Would you filter these records and copy every line that has the word "Inductive"?

━━━ MATERIAL SHOWN

(** * Booking conflict resolver of the reservation backend

    A shallow embedding of [api/v1/app/services.py] (class [Services]) and of
    the document schema of [api/v1/app/schemas.py], with the properties of the
    booking operation proved over it.

    - Calendar dates are day numbers ([Z], day 0 = 1970-01-01); Python's
      [date] comparison is the order of these numbers.
    - The MongoDB collections are lists of documents in insertion order, the
      Redis instance [r] is a finite map from keys to values, and the hidden
      field [self.__user_id] of the process-wide [service] object is a field
      of the state that is threaded through every call.
    - Library calls whose code is not part of the repository ([strptime],
      [strftime], [str] of a date, the local time zone, [bcrypt.checkpw]) are
      the fields of the class [Platform]; every theorem holds for all of
      them. *)

From stdpp Require Import gmap strings list pretty sorting.

Local Open Scope Z_scope.

(** ** Dates and the platform *)

Definition date := Z.

Class Platform := {
  (** [datetime.strptime(s, "%Y-%m-%d").date()]; [None] is its [ValueError]. *)
  strptime : string → option date;
  (** [str(d)], as interpolated by the f-string of the duplicate error. *)
  isoformat : date → string;
  (** [d.strftime('%A, %d %B, %Y')]. *)
  strftime_long : date → string;
  (** Offset of the server's local time from UTC, in seconds. *)
  utc_offset : Z;
  (** [bcrypt.checkpw(password, hash)]. *)
  checkpw : string → string → bool
}.

(** ** Documents (schemas.py) *)

Record User := mkUser {
  user_id : string;
  role : string;
  email : string;
  password : string
}.

Record Booking := mkBooking {
  booking_id : nat;
  user : option string;
  resource : string;
  start_date : date;
  end_date : date
}.

(** The [data] dictionary of [book_resource]: the three keys it reads. *)
Record BookingData := mkData {
  data_resource : string;
  data_start_date : string;
  data_end_date : string
}.

(** One element of [json.loads(booking.to_json())]: the two [$date] values,
    milliseconds since the epoch. *)
Record BlockedDoc := mkBlocked {
  json_start_date : Z;
  json_end_date : Z
}.

(** ** State: the collections, Redis and the service singleton *)

Record State := mkState {
  bookings : list Booking;
  users : list User;
  r : gmap string string;
  self_user_id : option string;
  next_id : nat
}.

(** [Services.__init__]: [self.__user_id = None]. *)
Definition init_state (bs : list Booking) (us : list User)
    (redis : gmap string string) (n : nat) : State :=
  mkState bs us redis None n.

(** ** Exceptions and results *)

Inductive exn :=
| Exception (msg : string)
(** The [ValueError] of [datetime.strptime] on [data_string]. *)
| StrptimeError (data_string : string)
| ValueError (msg : string)
| IndexError
(** [bson.errors.InvalidId], from [ObjectId(oid)]. *)
| InvalidId (oid : string)
(** [raise RuntimeError(f"{msg}{cause}")] in an [except Exception] clause. *)
| RuntimeError (msg : string) (cause : exn).

Inductive result (A : Type) :=
| Ok (a : A)
| Raise (e : exn).
Arguments Ok {A} a.
Arguments Raise {A} e.

(** Sequencing: an exception of the first statement skips the rest. *)
#[global] Instance result_bind : MBind result := λ A B k m,
  match m with
  | Ok a => k a
  | Raise e => Raise e
  end.

(** [for x in xs: acc = body(x, acc)], stopping at the first exception. *)
Fixpoint for_each {A S} (body : A → S → result S) (xs : list A) (acc : S)
    : result S :=
  match xs with
  | [] => Ok acc
  | x :: xs' => acc' ← body x acc; for_each body xs' acc'
  end.

(** [l[i]] of a Python list, for a non-negative index. *)
Definition index {A} (l : list A) (i : nat) : result A :=
  match l !! i with
  | Some x => Ok x
  | None => Raise IndexError
  end.

(** The two dictionaries [book_resource] returns. *)
Inductive response :=
| BookingSuccessful (id : nat)
| ConflictsFound (conflicts : nat) (available_dates : list (string * string)).

Definition message (resp : response) : string :=
  match resp with
  | BookingSuccessful _ => "Booking successful"
  | ConflictsFound conflicts _ =>
      pretty conflicts +:+
      " Conflicts found! These are the available timeframes. " +:+
      "Beyond these, there are no open reservations."
  end.

(** ** The query layer *)

(** [DateField.to_mongo] stores midnight UTC of the day; [to_json] renders it
    as [{"$date": milliseconds}]. *)
Definition to_json_date (d : date) : Z := d * 86400000.

Definition to_json (b : Booking) : BlockedDoc :=
  mkBlocked (to_json_date (start_date b)) (to_json_date (end_date b)).

(** [.order_by('start_date')]: ascending, ties in insertion order. *)
Fixpoint insert_by_start (b : Booking) (l : list Booking) : list Booking :=
  match l with
  | [] => [b]
  | c :: l' =>
      if decide (start_date b ≤ start_date c) then b :: c :: l'
      else c :: insert_by_start b l'
  end.

Definition order_by_start_date (l : list Booking) : list Booking :=
  foldr insert_by_start [] l.

(** [Booking.objects(resource=res, start_date=s, end_date=e)]. *)
Definition objects_exact (res : string) (s e : date) (bs : list Booking)
    : list Booking :=
  filter (λ b, resource b = res ∧ start_date b = s ∧ end_date b = e) bs.

(** [Booking.objects(resource=res, start_date__gte=today)
      .only('start_date', 'end_date').order_by('start_date')]. *)
Definition objects_open (res : string) (today : date) (bs : list Booking)
    : list Booking :=
  order_by_start_date
    (filter (λ b, resource b = res ∧ today ≤ start_date b) bs).

(** Truth value of a QuerySet: it has a first document. *)
Definition has_data {A} (q : list A) : bool :=
  match q with
  | [] => false
  | _ :: _ => true
  end.

Section Services.
Context `{Platform}.

(** [datetime.fromtimestamp(ms / 1000).date()]: the local calendar day of the
    instant.  [ms / 1000] is a float in the source; the day of the instant is
    the same for the rounded-down seconds. *)
Definition fromtimestamp_date (ms : Z) : date :=
  (ms / 1000 + utc_offset) / 86400.

(** The overlap test of the walk (services.py line 202). *)
Definition conflicting (curr_start curr_end new_start new_end : date) : Prop :=
  curr_start ≤ new_start < curr_end ∨ curr_start ≤ new_end < curr_end.

#[global] Instance conflicting_dec cs ce ns ne :
  Decision (conflicting cs ce ns ne).
Proof. unfold conflicting. apply _. Defined.

(** The body of [for i in range(len(blocked))]; the accumulator is
    [(conflicts, available_dates)]. *)
Definition loop_body (new_start new_end : date) (blocked : list BlockedDoc)
    (size : nat) (i : nat) (acc : nat * list (string * string))
    : result (nat * list (string * string)) :=
  let '(conflicts, available_dates) := acc in
  curr ← index blocked i;
  let curr_start := fromtimestamp_date (json_start_date curr) in
  let curr_end := fromtimestamp_date (json_end_date curr) in
  let conflicts :=
    if decide (conflicting curr_start curr_end new_start new_end)
    then (conflicts + 1)%nat else conflicts in
  if decide (Z.of_nat size - Z.of_nat i = 1) then
    Ok (conflicts, available_dates)
  else
    next ← index blocked (i + 1);
    let next_start := fromtimestamp_date (json_start_date next) in
    if decide (curr_end ≤ next_start) then
      Ok (conflicts,
          available_dates ++
            [(strftime_long curr_end, strftime_long next_start)])
    else
      Ok (conflicts, available_dates).

(** Lines 186-213: the walk over [blocked]. *)
Definition walk (new_start new_end : date) (blocked : list BlockedDoc)
    : result (nat * list (string * string)) :=
  let size := length blocked in
  for_each (loop_body new_start new_end blocked size)
           (seq 0 (length blocked)) (0%nat, []).

(** [Booking(user=self.__user_id, **data).save()]: the document layer turns
    the two date strings into the calendar dates they denote, and the store
    assigns the identifier. *)
Definition save_booking (data : BookingData) (new_start new_end : date)
    (st : State) : Booking * State :=
  let b := mkBooking (next_id st) (self_user_id st) (data_resource data)
                     new_start new_end in
  (b, mkState (bookings st ++ [b]) (users st) (r st) (self_user_id st)
              (S (next_id st))).

Definition commit (data : BookingData) (new_start new_end : date)
    (st : State) : result response * State :=
  let '(b, st') := save_booking data new_start new_end st in
  (Ok (BookingSuccessful (booking_id b)), st').
(** * depose: a verification development for [main.go]

    The program reads [package.json], marks every declared dependency that a
    script or a scanned source line refers to, and rewrites the manifest
    without the lines of the dependencies left unmarked.

    Go strings are byte sequences: they are modelled by [string] (a list of
    8-bit [ascii]).  The map [d.mp] is a [gmap string bool]; the mutex around
    it makes every [markModuleAsFound] one atomic step, so a concurrent scan
    is a sequence of such steps in some order. *)

From Stdlib Require Import Ascii String List Arith Lia Bool.
From stdpp Require Import base option list gmap strings.
Import ListNotations.

Local Open Scope stdpp_scope.

(** The two quote characters, by their byte value. *)
Definition dquote : ascii := "034"%char.
Definition squote : ascii := "039"%char.

(** ** The [strings] package *)

Module GoStrings.

(** [len(s)] *)
Definition len (s : string) : nat := String.length s.

(** [strings.HasPrefix(s, prefix)] *)
Fixpoint HasPrefix (s prefix : string) {struct prefix} : bool :=
  match prefix, s with
  | EmptyString, _ => true
  | String _ _, EmptyString => false
  | String p prefix', String c s' =>
      if Ascii.eqb c p then HasPrefix s' prefix' else false
  end.

(** [s[n:]] *)
Fixpoint sliceFrom (n : nat) (s : string) : string :=
  match n, s with
  | O, _ => s
  | S _, EmptyString => EmptyString
  | S n', String _ s' => sliceFrom n' s'
  end.

(** [s[:n]] *)
Fixpoint sliceTo (n : nat) (s : string) : string :=
  match n, s with
  | O, _ => EmptyString
  | S _, EmptyString => EmptyString
  | S n', String c s' => String c (sliceTo n' s')
  end.

(** [strings.HasSuffix(s, suffix)]:
    [len(s) >= len(suffix) && s[len(s)-len(suffix):] == suffix] *)
Definition HasSuffix (s suffix : string) : bool :=
  (len suffix <=? len s)%nat
  && String.eqb (sliceFrom (len s - len suffix) s) suffix.

(** [strings.TrimSuffix(s, suffix)] *)
Definition TrimSuffix (s suffix : string) : string :=
  if HasSuffix s suffix then sliceTo (len s - len suffix) s else s.

(** [strings.Contains(s, substr)]: [substr] occurs at some offset of [s]. *)
Fixpoint Contains (s substr : string) : bool :=
  HasPrefix s substr
  || match s with
     | EmptyString => false
     | String _ s' => Contains s' substr
     end.
(** Methods on [*TorrentFile] return, next to their results, the value that
    the receiver holds when they return. *)
Definition buildTrackerURL (t : TorrentFile) (peerID : Array20) (port : N)
  : (string * option error) * TorrentFile :=
  match url_Parse (Announce t) with
  | inr e => (("", Some e), t)
  | inl base =>
      let params := tracker_params t peerID port in
      let base := url.set_RawQuery (url.Encode params) base in
      ((URL_String base, None), t)
  end.

(** [c.Get(url)] *)
Definition Client_Get (u : string) : M (list byte + error) :=
  _ ← emit (EvHttpGet u); mret (http_Get u).

Definition requestPeers (t : TorrentFile) (peerID : Array20) (port : N)
  : M ((list Peer * option error) * TorrentFile) :=
  let '((u, err), t) := buildTrackerURL t peerID port in
  match err with
  | Some e => mret (([], Some e), t)
  | None =>
      resp ← Client_Get u;
      match resp with
      | inr e => mret (([], Some e), t)
      | inl body =>
          match bencode_Unmarshal_tracker body with
          | inr e => mret (([], Some e), t)
          | inl trackerResp =>
              mret (peers_Unmarshal (list_byte_of_string (Resp_Peers trackerResp)), t)
          end
      end
  end.

(** ** GetTorrent *)

Definition GetTorrent (t : TorrentFile)
  : M ((peer2peer.Torrent Peer * option error) * TorrentFile) :=
  let '(random, err) := rand_Read 20 in
  let peerID := copy (zero_array 20) random in
  match err with
  | Some e => mret ((peer2peer.Torrent_zero, Some e), t)
  | None =>
      '((peers, err), t) ← requestPeers t peerID Port;
      match err with
      | Some e => mret ((peer2peer.Torrent_zero, Some e), t)
      | None =>
          let torrent :=
            peer2peer.mkTorrent peers peerID (InfoHash t) (PieceHashes t)
              (PieceLength t) (Length t) (Name t) in
          mret ((torrent, None), t)
      end
  end.
(** * Red Tape Reducer: the grievance request handler of [main.py]

    A shallow embedding of the request handler [redtape_reducer] and of the
    helpers it calls, with the properties of its input-normalisation and
    response-reconciliation pipeline.

    Python [str] values are modelled as [string]; a character is a code point
    below 256, on which [str.isspace], [str.lower] and the regular expression
    class [\s] are written out exactly.  External collaborators (base64 and
    UTF-8 codecs, the PDF, DOCX and OCR libraries, the generative model and
    the JSON parser) are fields of a [World] record; the file system, the
    temporary names and the calls made are threaded through a state and
    exception monad. *)

From Stdlib Require Import String Ascii ZArith Lia Bool.
From Stdlib Require Floats.SpecFloat.
From stdpp Require Import gmap strings list pretty.

Open Scope string_scope.

#[local] Arguments String.append !s1 s2 : simpl nomatch.

(** ** Python string primitives *)

Module PyStr.

(** [str.isspace] on one character (also the class [\s] of [re] on [str]
    patterns): TAB..CR, FS..US, SPACE, NEL and NBSP. *)
Definition isspace (c : ascii) : bool :=
  let n := nat_of_ascii c in
  (((9 <=? n) && (n <=? 13)) || ((28 <=? n) && (n <=? 32))
   || (n =? 133) || (n =? 160))%nat.

(** [str.lower] on one character: A..Z, and the upper-case letters
    U+00C0..U+00DE except the multiplication sign U+00D7. *)
Definition lower_char (c : ascii) : ascii :=
  let n := nat_of_ascii c in
  if (((65 <=? n) && (n <=? 90))
      || ((192 <=? n) && (n <=? 222) && negb (n =? 215)))%nat
  then ascii_of_nat (n + 32) else c.

Fixpoint lower (s : string) : string :=
  match s with
  | "" => ""
  | String c r => String (lower_char c) (lower r)
  end.

Fixpoint lstrip (s : string) : string :=
  match s with
  | "" => ""
  | String c r => if isspace c then lstrip r else s
  end.

Fixpoint rstrip (s : string) : string :=
  match s with
  | "" => ""
  | String c r =>
      match rstrip r with
      | "" => if isspace c then "" else String c ""
      | r' => String c r'
      end
  end.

━━━━━━

• REPLY TO THE TASK
Inductive exn :=
Inductive result (A : Type) :=
Inductive response :=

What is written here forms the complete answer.